▶ **Saved entries**:

<<<<

Lemma SFltb_SFleb x y : SFltb x y = SFleb x y && negb (SFleb y x).
Proof.
  unfold SFleb, SFltb, SFcompare.
  destruct x as [[]|[]| |[] mx ex], y as [[]|[]| |[] my ey]; simpl; try reflexivity;
    by_compare ex ey mx my.
Qed.

Lemma SFleb_not_nan x y : SFleb x y = true -> SFeqb x x = true /\ SFeqb y y = true.
Proof.
  unfold SFleb, SFeqb, SFcompare.
  destruct x as [[]|[]| |[] mx ex], y as [[]|[]| |[] my ey]; simpl;
    try discriminate; intros _; rewrite ?Z.compare_refl;
    change (Pos.compare_cont Eq ?a ?a) with (Pos.compare a a);
    rewrite ?Pos.compare_refl; simpl; auto.
Qed.

Lemma SFleb_SFopp x y : SFleb (SFopp x) (SFopp y) = SFleb y x.
Proof.
  unfold SFleb, SFopp, SFcompare.
  destruct x as [[]|[]| |[] mx ex], y as [[]|[]| |[] my ey]; simpl; try reflexivity;
    by_compare ex ey mx my.
Qed.

Lemma SFleb_infinity x : SFeqb x x = true -> SFleb x (S754_infinity false) = true.
Proof. destruct x as [[]|[]| |[] mx ex]; simpl; try discriminate; reflexivity. Qed.
End SpecOrder.

#[export] Instance binary64_order : NumOrder float.
Proof.
  constructor; simpl; intros *.
  - rewrite FloatAxioms.eqb_spec, !leb_spec. apply SFeqb_SFleb.
  - rewrite ltb_spec, !leb_spec. apply SFltb_SFleb.
  - rewrite !leb_spec. apply SFleb_trans.
  - rewrite !FloatAxioms.eqb_spec, !leb_spec. apply SFleb_total.
  - rewrite !FloatAxioms.eqb_spec, !leb_spec. apply SFleb_not_nan.
  - rewrite !leb_spec, !opp_spec. apply SFleb_SFopp.
  - rewrite FloatAxioms.eqb_spec, leb_spec. apply SFleb_infinity.
  - reflexivity.
Qed.

(** ** The sign symmetry of binary64 *)

Section SpecSign.
#[local] Open Scope Z_scope.

(** Numerical equality of two floats: [==], or both NaN. *)
Definition SFsame (x y : spec_float) : Prop :=
  SFeqb x y = true \/ (x = S754_nan /\ y = S754_nan).

Lemma SFsame_refl x : SFsame x x.
Proof.
  destruct x as [s|s| |s m e]; [left|left|right|left]; try done.
  - by destruct s.
  - unfold SFeqb. simpl. by destruct s; rewrite Z.compare_refl, Pos.compare_cont_refl.
Qed.

Lemma SFeqb_eq x y :
  SFeqb x y = true ->
  x = y \/ exists a b, x = S754_zero a /\ y = S754_zero b.
Proof.
  unfold SFeqb.
  destruct x as [sx|sx| |sx mx ex], y as [sy|sy| |sy my ey]; simpl; try discriminate;
    try (by destruct sx); try (by destruct sy).
  - intros _. right. eauto.
  - destruct sx, sy; try discriminate; intros _; by left.
  - destruct sx, sy; try discriminate;
      destruct (Z.compare ex ey) eqn:He; try discriminate;
      apply Z.compare_eq in He as ->;
      destruct (Pos.compare_cont Eq mx my) eqn:Hm; try discriminate;
      apply Pos.compare_eq in Hm as ->; intros _; by left.
Qed.

Lemma SFopp_involutive x : SFopp (SFopp x) = x.
Proof. destruct x as [[]|[]| |[] m e]; reflexivity. Qed.

Lemma binary_round_aux_opp s m e l :
  binary_round_aux prec emax (negb s) m e l = SFopp (binary_round_aux prec emax s m e l).
Proof.
  unfold binary_round_aux.
  destruct (shr_fexp prec emax m e l) as [mrs' e'].
  destruct (shr_fexp prec emax _ e' loc_Exact) as [mrs'' e''].
  destruct (shr_m mrs''); try reflexivity.
  destruct (e'' <=? emax - prec); reflexivity.
Qed.

Lemma binary_round_opp s m e :
  binary_round prec emax (negb s) m e = SFopp (binary_round prec emax s m e).
Proof.
  unfold binary_round. destruct (shl_align m e _) as [mz ez].
  apply binary_round_aux_opp.
Qed.

Lemma SFmul_opp_l x y : SF64mul (SFopp x) y = SFopp (SF64mul x y).
Proof.
  unfold SF64mul.
  destruct x as [sx|sx| |sx mx ex], y as [sy|sy| |sy my ey]; simpl; try reflexivity;
    try (by destruct sx, sy).
  rewrite <- binary_round_aux_opp. by destruct sx, sy.
Qed.

Lemma SFadd_opp x y : SFsame (SF64add (SFopp x) (SFopp y)) (SFopp (SF64add x y)).
Proof.
  unfold SF64add.
  destruct x as [sx|sx| |sx mx ex], y as [sy|sy| |sy my ey]; simpl;
    try (by right); try apply SFsame_refl;
    try (destruct sx, sy; simpl; first [by right | by left | apply SFsame_refl]).
  set (a := Z.pos (fst (shl_align mx ex (Z.min ex ey)))).
  set (b := Z.pos (fst (shl_align my ey (Z.min ex ey)))).
  replace (cond_Zopp (negb sx) a + cond_Zopp (negb sy) b)
    with (- (cond_Zopp sx a + cond_Zopp sy b)) by (destruct sx, sy; simpl; lia).
  unfold binary_normalize.
  destruct (cond_Zopp sx a + cond_Zopp sy b) as [|p|p]; simpl.
  - by left.
  - change true with (negb false). rewrite binary_round_opp. apply SFsame_refl.
  - change true with (negb false). rewrite binary_round_opp, SFopp_involutive.
    apply SFsame_refl.
Qed.

(** Fifty-two halvings of a mantissa that ends in fifty-two zero bits are
    exact. *)
Lemma shr_52 (m : positive) :
  SpecFloat.iter_pos shr_1 52%positive
    {| shr_m := Z.pos (4503599627370496 * m); shr_r := false; shr_s := false |} =
    {| shr_m := Z.pos m; shr_r := false; shr_s := false |}.
Proof. reflexivity. Qed.

Lemma digits2_pos_52 (m : positive) :
  Z.pos (digits2_pos (4503599627370496 * m)) = Z.pos (digits2_pos m) + 52.
Proof.
  change (4503599627370496 * m)%positive with (Nat.iter 52 xO m).
  cbn [Nat.iter digits2_pos nat_rect]. rewrite !Pos2Z.inj_succ. lia.
Qed.

(** The product of a float by one is rounded to the float itself. *)
Lemma binary_round_aux_one s m e :
  bounded prec emax m e = true ->
  binary_round_aux prec emax s (Z.pos (4503599627370496 * m)) (-52 + e) loc_Exact =
  S754_finite s m e.
Proof.
  unfold bounded, canonical_mantissa. intros [Hcan Hmax]%andb_prop.
  apply Z.eqb_eq in Hcan. apply Z.leb_le in Hmax.
  unfold binary_round_aux, shr_fexp.
  unfold Zdigits2 at 1. rewrite digits2_pos_52.
  replace (Z.pos (digits2_pos m) + 52 + (-52 + e)) with (Z.pos (digits2_pos m) + e) by lia.
  rewrite Hcan. replace (e - (-52 + e)) with 52 by lia.
  cbn [shr shr_record_of_loc]. rewrite shr_52.
  cbn [shr_m loc_of_shr_record round_nearest_even Zdigits2].
  replace (-52 + e + 52) with e by lia.
  rewrite Hcan, Z.sub_diag. cbn [shr shr_record_of_loc shr_m].
  apply Z.leb_le in Hmax. by rewrite Hmax.
Qed.

Lemma SFadd_same_l x x' y : SFsame x x' -> SFsame (SF64add x y) (SF64add x' y).
Proof.
  intros [Heq|[-> ->]]; [|apply SFsame_refl].
  apply SFeqb_eq in Heq as [->|(a & b & -> & ->)]; [apply SFsame_refl|].
  destruct y as [sy|sy| |sy my ey]; simpl; try apply SFsame_refl.
  destruct a, b, sy; by left.
Qed.

Lemma SFeqb_nan x : SFeqb x x = false <-> x = S754_nan.
Proof.
  split; [|by intros ->].
  destruct (SFsame_refl x) as [Heq|[-> _]]; [congruence|done].
Qed.

Lemma same_spec (x y : float) : same x y <-> SFsame (Prim2SF x) (Prim2SF y).
Proof.
  unfold same, SFsame, is_nan. simpl. rewrite !FloatAxioms.eqb_spec, !negb_true_iff, !SFeqb_nan.
  done.
Qed.
End SpecSign.

#[export] Instance binary64_sign : NumSign float.
Proof.
  constructor; simpl.
  - intros x. apply Prim2SF_inj. rewrite !opp_spec. apply SFopp_involutive.
  - intros x. apply Prim2SF_inj. rewrite mul_spec, !opp_spec.
    change (Prim2SF 1) with (S754_finite false 4503599627370496 (-52)).
    pose proof (Prim2SF_valid x) as Hvalid.
    destruct (Prim2SF x) as [s|s| |s m e]; simpl; try reflexivity.
    change (Z.pos (4503599627370496 * m)) with (Z.pos (4503599627370496 * m)).
    by apply binary_round_aux_one.
  - intros x y. apply Prim2SF_inj. rewrite !mul_spec, !opp_spec, mul_spec.
    apply SFmul_opp_l.
  - intros x y. apply same_spec. rewrite !add_spec, !opp_spec, add_spec.
    apply SFadd_opp.
  - intros x x' y Hx. apply same_spec. rewrite !add_spec.
    apply SFadd_same_l. by apply same_spec.
  - reflexivity.
  - intros x y. rewrite !FloatAxioms.eqb_spec.
    intros [Heq|(a & b & Hx & Hy)]%SFeqb_eq.
    + left. by apply Prim2SF_inj.
    + right. rewrite Hx, Hy. by destruct a, b.
Qed.

(** ** Comparison, minimum and argmin *)

Section OrderFacts.
Context {R : Type} `{NumOrder R}.

Lemma is_nan_false (x : R) : is_nan x = false <-> feqb x x = true.
Proof. unfold is_nan. destruct (feqb x x); simpl; intuition congruence. Qed.

Lemma fleb_refl (x : R) : feqb x x = true -> fleb x x = true.
Proof. rewrite feqb_fleb. intros Hx. apply andb_prop in Hx. tauto. Qed.

Lemma fleb_false_flip (x y : R) :
  feqb x x = true -> feqb y y = true -> fleb x y = false -> fleb y x = true.
Proof. intros Hx Hy Hxy. destruct (fleb_total x y Hx Hy); congruence. Qed.

Lemma np_minimum_cases (a b : R) : np_minimum a b = a \/ np_minimum a b = b.
Proof. unfold np_minimum. destruct (fleb a b || is_nan a); auto. Qed.

Lemma np_minimum_not_nan (a b : R) :
  feqb a a = true -> feqb b b = true -> feqb (np_minimum a b) (np_minimum a b) = true.
Proof. intros. destruct (np_minimum_cases a b) as [-> | ->]; assumption. Qed.

Lemma np_minimum_le_l (a b : R) :
  feqb a a = true -> feqb b b = true -> fleb (np_minimum a b) a = true.
Proof.
  intros Ha Hb. unfold np_minimum.
  destruct (fleb a b) eqn:Hab; simpl.
  - by apply fleb_refl.
  - rewrite (proj2 (is_nan_false a) Ha). by apply fleb_false_flip.
Qed.

Lemma np_minimum_le_r (a b : R) :
  feqb a a = true -> feqb b b = true -> fleb (np_minimum a b) b = true.
Proof.
  intros Ha Hb. unfold np_minimum.
  destruct (fleb a b) eqn:Hab; simpl; [done|].
  rewrite (proj2 (is_nan_false a) Ha). by apply fleb_refl.
Qed.

Lemma np_maximum_ge_r (a b : R) :
  feqb a a = true -> feqb b b = true -> fleb b (np_maximum a b) = true.
Proof.
  intros Ha Hb. unfold np_maximum, fgeb.
  destruct (fleb b a) eqn:Hba; simpl; [done|].
  rewrite (proj2 (is_nan_false a) Ha). by apply fleb_refl.
Qed.

(** The scan returns an index of the array, whatever the values are. *)
Lemma argmin_scan_bound (l : list R) mp ind i :
  ind < i -> argmin_scan mp ind i l < i + length l.
Proof.
  revert mp ind i. induction l as [|y l IH]; intros mp ind i Hi; simpl; [lia|].
  destruct (is_nan mp); [lia|].
  destruct (negb (fgeb y mp)).
  - specialize (IH y i (S i)). lia.
  - specialize (IH mp ind (S i)). lia.
Qed.

Lemma argmin_bound (l : list R) i : argmin l = Some i -> i < length l.
Proof.
  destruct l as [|x l]; simpl; [done|]. intros [= <-].
  pose proof (argmin_scan_bound l x 0 1). lia.
Qed.

Lemma argmin_is_Some (l : list R) : l <> [] -> is_Some (argmin l).
Proof. destruct l; [done|]. simpl. eauto. Qed.

Lemma argmin_scan_first_min (l pre : list R) mp ind :
  Forall (fun x => feqb x x = true) (pre ++ l) ->
  pre !! ind = Some mp ->
  (forall j x, pre !! j = Some x -> fleb mp x = true /\ (j < ind -> fleb x mp = false)) ->
  first_min (pre ++ l) (argmin_scan mp ind (length pre) l).
Proof.
  revert pre mp ind. induction l as [|y l IH]; intros pre mp ind Hnan Hmp Hpre; simpl.
  - rewrite app_nil_r. exists mp. split; [done|]. apply Hpre.
  - assert (Hmp_ok : feqb mp mp = true).
    { rewrite Forall_forall in Hnan. apply Hnan, elem_of_app. left.
      by eapply list_elem_of_lookup_2. }
    assert (Hy_ok : feqb y y = true).
    { rewrite Forall_forall in Hnan. apply Hnan, elem_of_app. right. left. }
    rewrite (proj2 (is_nan_false mp) Hmp_ok). unfold fgeb.
    replace (pre ++ y :: l) with ((pre ++ [y]) ++ l) in * by by rewrite <- app_assoc.
    replace (S (length pre)) with (length (pre ++ [y])) by (rewrite length_app; simpl; lia).
    destruct (fleb mp y) eqn:Hle; simpl.
    + apply IH; [done| |].
      * by apply lookup_app_l_Some.
      * intros j x Hj. apply lookup_app_Some in Hj as [Hj | [Hge Hj]]; [by apply Hpre|].
        apply list_lookup_singleton_Some in Hj as [_ <-]. split; [done|].
        apply lookup_lt_Some in Hmp. lia.
    + apply IH; [done| |].
      * rewrite lookup_app_r by lia. by rewrite Nat.sub_diag.
      * assert (Hym : fleb y mp = true) by by apply fleb_false_flip.
        intros j x Hj. apply lookup_app_Some in Hj as [Hj | [Hge Hj]].
        -- destruct (Hpre j x Hj) as [Hmx _]. split; [by eapply fleb_trans|].
           intros _. destruct (fleb x y) eqn:Hxy; [|done].
           rewrite (fleb_trans mp x y Hmx Hxy) in Hle. done.
        -- apply list_lookup_singleton_Some in Hj as [_ <-].
           split; [by apply fleb_refl|lia].
Qed.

>>>>

▶ **Task statement**: Go through the records and gather the lines that hold "Hmax".

▶ **Result**:
  unfold bounded, canonical_mantissa. intros [Hcan Hmax]%andb_prop.
  apply Z.eqb_eq in Hcan. apply Z.leb_le in Hmax.
  apply Z.leb_le in Hmax. by rewrite Hmax.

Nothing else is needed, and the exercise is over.